(What you will do): Given the material below, return only the lines starting at the line with "tx_avail : Z;" and ending at the line with "never exhausted ([None]). *)", exactly as they appear.
#### Provided entries ####
(** * netmap on Linux: socket data path and interrupt mitigation

    A shallow embedding of [LINUX/netmap_linux.c]:
    - [generic_timer_handler] and the [netmap_mitigation_*] helpers;
    - [netmap_socket_sendmsg], which copies an iovec into netmap TX slots;
    - [netmap_socket_recvmsg], which copies netmap RX slots into an iovec;
    - the generic adapter support ([netmap_catch_packet_steering],
      [generic_ndo_select_queue], [generic_xmit_frame]);
    - the life cycle of the socket ([netmap_sock_setup],
      [netmap_sock_teardown], [netmap_socket_nm_dtor],
      [netmap_sock_write_space], [get_netmap_socket]);
    - the file operations ([linux_netmap_open], [linux_netmap_release],
      [linux_netmap_ioctl], [linux_netmap_mmap]).

    C integers are [Z] with the wrap-around of their width written out
    ([u32] for [unsigned], [s32] for a value returned as [int]).  Kernel
    memory (the netmap buffers) is a finite map from buffer index to bytes,
    user memory is the list of byte buffers the iovec points to.  Calls to
    collaborators ([nm_txsync], [netmap_common_irq], the hrtimer service,
    the log macros) are recorded in a trace of events. *)

From Stdlib Require Import ZArith Lia List Bool.
From Stdlib.Init Require Import Byte.
From stdpp Require Import base option list gmap.

Local Open Scope Z_scope.

(** ** Machine integers *)

(** [unsigned] / [u_int] / [uint32_t]: arithmetic modulo 2^32. *)
Definition u32 (x : Z) : Z := x mod 2 ^ 32.

(** Conversion of a value to the [int] a function returns. *)
Definition s32 (x : Z) : Z := (x + 2 ^ 31) mod 2 ^ 32 - 2 ^ 31.

Definition INT_MAX : Z := 2 ^ 31 - 1.

(** ** Constants of the headers *)

(** Modelled from the spec: [netmap.h], [netmap_kern.h] and [bsd_glue.h]
    are not among the sources, so the values they give to the slot flags,
    to the interface capability bit and to the mitigation interval are
    parameters of the development.  The spec names [MORE_FRAGMENTS] as one
    flag of a flag set: it is a non-empty mask, disjoint from that of the
    other slot flag the socket code touches. *)
Class netmap_consts := {
  NS_MOREFRAG : Z;
  NS_VNET_HDR : Z;
  IFCAP_NETMAP : Z;
  netmap_generic_mit : Z;
  NS_MOREFRAG_pos : 0 < NS_MOREFRAG;
  NS_VNET_HDR_nonneg : 0 <= NS_VNET_HDR;
  NS_flags_disjoint : Z.land NS_MOREFRAG NS_VNET_HDR = 0
}.

(** ** Data model *)

(** Modelled from the spec: [struct netmap_slot] is declared in netmap.h.
    A slot holds a reference to a buffer, the number of valid bytes and a
    flag set; the field names are those the socket code uses, and a field
    holds the value the code stores in it. *)
Record netmap_slot := {
  buf_idx : Z;
  len : Z;
  flags : Z
}.

(** Modelled from the spec: [struct netmap_ring] is declared in netmap.h.
    A ring is a fixed-length sequence of slots with the two cursors [cur]
    and [avail]; the capacity and the size of the slot buffers are fixed.
    The fields are those the socket code reads and writes. *)
Record netmap_ring := {
  num_slots : Z;
  nr_buf_size : Z;
  cur : Z;
  avail : Z;
  slot : list netmap_slot
}.

(** Modelled from the spec: [struct netmap_adapter] is declared in
    netmap_kern.h.  The socket code uses [tx_rings[0].ring] and
    [rx_rings[0].ring]; [nm_mem] is the buffer memory that [BDG_NMB]
    resolves slots into. *)
Record netmap_adapter := {
  tx_rings0 : netmap_ring;
  rx_rings0 : netmap_ring;
  nm_mem : gmap Z (list byte)
}.

(** [struct msghdr]: [msg_iov] holds, for each [struct iovec], the user
    memory [iov_base] points to ([iov_len] bytes). *)
Record msghdr := {
  msg_iov : list (list byte)
}.

Definition iov_len (v : list byte) : Z := Z.of_nat (length v).
Definition msg_iovlen (m : msghdr) : Z := Z.of_nat (length (msg_iov m)).

(** Sum of the segment lengths: what the socket layer passes as
    [total_len]. *)
Definition iov_total (iov : list (list byte)) : Z :=
  Z.of_nat (length (concat iov)).

(** Calls to collaborators and log lines, in program order. *)
Inductive event :=
| Ev_nm_txsync (na : netmap_adapter) (ring_nr fl : Z)
| Ev_RD_null_adapter
| Ev_RD_out_of_slots
| Ev_D_read (copied j : Z)
| Ev_netmap_common_irq (q : Z)
| Ev_hrtimer_forward_now (interval : Z).

(** ** Ring and memory access *)

Definition zero_slot : netmap_slot := {| buf_idx := 0; len := 0; flags := 0 |}.

(** [ring->slot[i]].  An index outside the array is undefined behaviour in
    C; here the read yields a zeroed slot and a write is dropped.  The ring
    invariant [ring_wf] keeps every index in range. *)
Definition slot_at (r : netmap_ring) (i : Z) : netmap_slot :=
  default zero_slot (slot r !! Z.to_nat i).

Definition upd_slot (f : netmap_slot -> netmap_slot) (i : Z) (r : netmap_ring)
  : netmap_ring :=
  {| num_slots := num_slots r; nr_buf_size := nr_buf_size r;
     cur := cur r; avail := avail r;
     slot := alter f (Z.to_nat i) (slot r) |}.

Definition set_len (x : Z) (s : netmap_slot) : netmap_slot :=
  {| buf_idx := buf_idx s; len := x; flags := flags s |}.

Definition set_flags (x : Z) (s : netmap_slot) : netmap_slot :=
  {| buf_idx := buf_idx s; len := len s; flags := x |}.

Definition set_cur_avail (c a : Z) (r : netmap_ring) : netmap_ring :=
  {| num_slots := num_slots r; nr_buf_size := nr_buf_size r;
     cur := c; avail := a; slot := slot r |}.

Definition set_tx_ring (r : netmap_ring) (na : netmap_adapter) : netmap_adapter :=
  {| tx_rings0 := r; rx_rings0 := rx_rings0 na; nm_mem := nm_mem na |}.

Definition set_rx_ring (r : netmap_ring) (na : netmap_adapter) : netmap_adapter :=
  {| tx_rings0 := tx_rings0 na; rx_rings0 := r; nm_mem := nm_mem na |}.

Definition set_nm_mem (mem : gmap Z (list byte)) (na : netmap_adapter)
  : netmap_adapter :=
  {| tx_rings0 := tx_rings0 na; rx_rings0 := rx_rings0 na; nm_mem := mem |}.

(** Modelled from the spec: [NETMAP_RING_NEXT] is a macro of netmap.h.
    "Contract: next_index(i) = (i + 1) mod capacity." *)
Definition NETMAP_RING_NEXT (r : netmap_ring) (i : Z) : Z :=
  (i + 1) mod num_slots r.

(** Modelled from the spec: [BDG_NMB] is a macro of netmap_kern.h.  A slot
    "holds a reference to an externally-owned fixed-size buffer"; the
    reference is the slot's buffer index, resolved in the adapter's memory. *)
Definition BDG_NMB (na : netmap_adapter) (s : netmap_slot) : Z := buf_idx s.

(** The bytes of the netmap buffer at address [p]. *)
Definition nm_buf (na : netmap_adapter) (p : Z) : list byte :=
  default [] (nm_mem na !! p).

(** [memcpy]-like store of [bs] at offset [ofs] of [dst]. *)
Definition splice (dst : list byte) (ofs : nat) (bs : list byte) : list byte :=
  take ofs dst ++ bs ++ drop (ofs + length bs) dst.

(** [copy_from_user(dst, iov_frag + offset, n)]: the user memory is valid,
    so the copy always succeeds. *)
Definition copy_from_user (na : netmap_adapter) (dst : Z) (iov_frag : list byte)
    (offset n : Z) : netmap_adapter :=
  set_nm_mem
    (alter (fun b => splice b 0 (take (Z.to_nat n) (drop (Z.to_nat offset) iov_frag)))
           dst (nm_mem na))
    na.

(** [copy_to_user(dst + iov_frag_ofs, src + nm_frag_ofs, n)], where [dst]
    is the base of segment [dst] of the user iovec. *)
Definition copy_to_user (umem : list (list byte)) (dst : Z) (iov_frag_ofs : Z)
    (src : list byte) (nm_frag_ofs n : Z) : list (list byte) :=
  alter (fun b => splice b (Z.to_nat iov_frag_ofs)
                    (take (Z.to_nat n) (drop (Z.to_nat nm_frag_ofs) src)))
        (Z.to_nat dst) umem.

(** ** Mitigation support *)

Inductive hrtimer_restart := HRTIMER_NORESTART | HRTIMER_RESTART.

(** Modelled from the spec: [struct netmap_generic_adapter] is declared in
    netmap_kern.h.  The mitigation state is the pending flag and whether
    the timer is armed ([mit_timer] queued); the handler also reads the
    capability word of the attached interface ([na->ifp->if_capenable]). *)
Record netmap_generic_adapter := {
  mit_pending : Z;
  if_capenable : Z;
  mit_timer_active : bool
}.

Definition set_mit_pending (p : Z) (gna : netmap_generic_adapter)
  : netmap_generic_adapter :=
  {| mit_pending := p; if_capenable := if_capenable gna;
     mit_timer_active := mit_timer_active gna |}.

Definition set_mit_timer_active (b : bool) (gna : netmap_generic_adapter)
  : netmap_generic_adapter :=
  {| mit_pending := mit_pending gna; if_capenable := if_capenable gna;
     mit_timer_active := b |}.

(** How a loop nest hands control back: it runs to its end, or a [return]
    inside it leaves the function with a value. *)
Inductive flow (A : Type) :=
| Next (a : A)
| Return (v : Z) (a : A).
Arguments Next {A} a.
Arguments Return {A} v a.

Definition flow_state {A} (f : flow A) : A :=
  match f with Next a => a | Return _ a => a end.

Section Model.
Context {K : netmap_consts}.

Definition netmap_mitigation_init (gna : netmap_generic_adapter)
  : netmap_generic_adapter :=
  set_mit_pending 0 (set_mit_timer_active false gna).

Definition netmap_mitigation_start (gna : netmap_generic_adapter)
  : netmap_generic_adapter :=
  set_mit_timer_active true gna.

Definition netmap_mitigation_restart (gna : netmap_generic_adapter)
  : netmap_generic_adapter * list event :=
  (gna, [Ev_hrtimer_forward_now netmap_generic_mit]).

Definition netmap_mitigation_active (gna : netmap_generic_adapter) : Z :=
  if mit_timer_active gna then 1 else 0.

Definition netmap_mitigation_cleanup (gna : netmap_generic_adapter)
  : netmap_generic_adapter :=
  set_mit_timer_active false gna.

Definition generic_timer_handler (gna : netmap_generic_adapter)
  : hrtimer_restart * netmap_generic_adapter * list event :=
  if mit_pending gna =? 0 then
    (HRTIMER_NORESTART, gna, [])
  else
    let gna := set_mit_pending 0 gna in
    let irq :=
      if Z.land (if_capenable gna) IFCAP_NETMAP =? 0 then []
      else [Ev_netmap_common_irq 0] in
    let '(gna, fwd) := netmap_mitigation_restart gna in
    (HRTIMER_RESTART, gna, irq ++ fwd).

(** The hrtimer service at the expiry of [mit_timer]: it runs the callback
    and queues the timer again exactly when the callback answers
    [HRTIMER_RESTART]. *)
Definition mit_timer_expiry (gna : netmap_generic_adapter)
  : netmap_generic_adapter * list event :=
  let '(r, gna, tr) := generic_timer_handler gna in
  (set_mit_timer_active
     (match r with HRTIMER_RESTART => true | HRTIMER_NORESTART => false end)
     gna,
   tr).

(** ** Socket support: sendmsg *)

(** The locals of [netmap_socket_sendmsg] that live across iterations,
    together with the adapter memory they point into. *)
Record tx_vars := {
  tx_na : netmap_adapter;
  tx_i : Z;
  tx_last : Z;
  tx_avail : Z;
  tx_slot_flags : Z
}.

(** Lines 291-302: fill the slot at [i] with [nm_frag_size] bytes of the
    segment, starting at [offset], and step to the next slot. *)
Definition sendmsg_fill (iov_frag : list byte) (offset nm_frag_size : Z)
    (v : tx_vars) : tx_vars :=
  let na := tx_na v in
  let ring := tx_rings0 na in
  let i := tx_i v in
  let dst := BDG_NMB na (slot_at ring i) in
  let ring := upd_slot (set_len nm_frag_size) i ring in
  let ring := upd_slot (set_flags (tx_slot_flags v)) i ring in
  let slot_flags := Z.land (tx_slot_flags v) (Z.lnot NS_VNET_HDR) in
  let na := copy_from_user (set_tx_ring ring na) dst iov_frag offset nm_frag_size in
  {| tx_na := na;
     tx_i := NETMAP_RING_NEXT ring i;
     tx_last := i;
     tx_avail := u32 (tx_avail v - 1);
     tx_slot_flags := slot_flags |}.

(** Lines 283-306: [while (iov_frag_size) { ... }].  Every iteration that
    does not leave the loop takes one slot, so [fuel] above [avail] is
    never exhausted ([None]). *)
Fixpoint sendmsg_frag_loop (fuel : nat) (nm_buf_size : Z) (iov_frag : list byte)
    (offset iov_frag_size : Z) (v : tx_vars) : option (flow tx_vars) :=
  if iov_frag_size =? 0 then Some (Next v)
  else
    match fuel with
    | O => None
    | S fuel =>
        let nm_frag_size := Z.min iov_frag_size nm_buf_size in
        if tx_avail v =? 0 then Some (Return 0 v)
        else
          sendmsg_frag_loop fuel nm_buf_size iov_frag
            (u32 (offset + nm_frag_size))
            (u32 (iov_frag_size - nm_frag_size))
            (sendmsg_fill iov_frag offset nm_frag_size v)
    end.

(** Lines 267-307: [for (j=0; j<iovcnt; j++)] over the segments. *)
Fixpoint sendmsg_iov_loop (nm_buf_size : Z) (iov : list (list byte))
    (v : tx_vars) : option (flow tx_vars) :=
  match iov with
  | [] => Some (Next v)
  | iov_frag :: iov =>
      match sendmsg_frag_loop (S (Z.to_nat (tx_avail v))) nm_buf_size
              iov_frag 0 (u32 (iov_len iov_frag)) v with
      | Some (Next v) => sendmsg_iov_loop nm_buf_size iov v
      | out => out
      end
  end.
####
(Written reply):
  tx_avail : Z;
  tx_slot_flags : Z
}.

(** Lines 291-302: fill the slot at [i] with [nm_frag_size] bytes of the
    segment, starting at [offset], and step to the next slot. *)
Definition sendmsg_fill (iov_frag : list byte) (offset nm_frag_size : Z)
    (v : tx_vars) : tx_vars :=
  let na := tx_na v in
  let ring := tx_rings0 na in
  let i := tx_i v in
  let dst := BDG_NMB na (slot_at ring i) in
  let ring := upd_slot (set_len nm_frag_size) i ring in
  let ring := upd_slot (set_flags (tx_slot_flags v)) i ring in
  let slot_flags := Z.land (tx_slot_flags v) (Z.lnot NS_VNET_HDR) in
  let na := copy_from_user (set_tx_ring ring na) dst iov_frag offset nm_frag_size in
  {| tx_na := na;
     tx_i := NETMAP_RING_NEXT ring i;
     tx_last := i;
     tx_avail := u32 (tx_avail v - 1);
     tx_slot_flags := slot_flags |}.

(** Lines 283-306: [while (iov_frag_size) { ... }].  Every iteration that
    does not leave the loop takes one slot, so [fuel] above [avail] is
    never exhausted ([None]). *)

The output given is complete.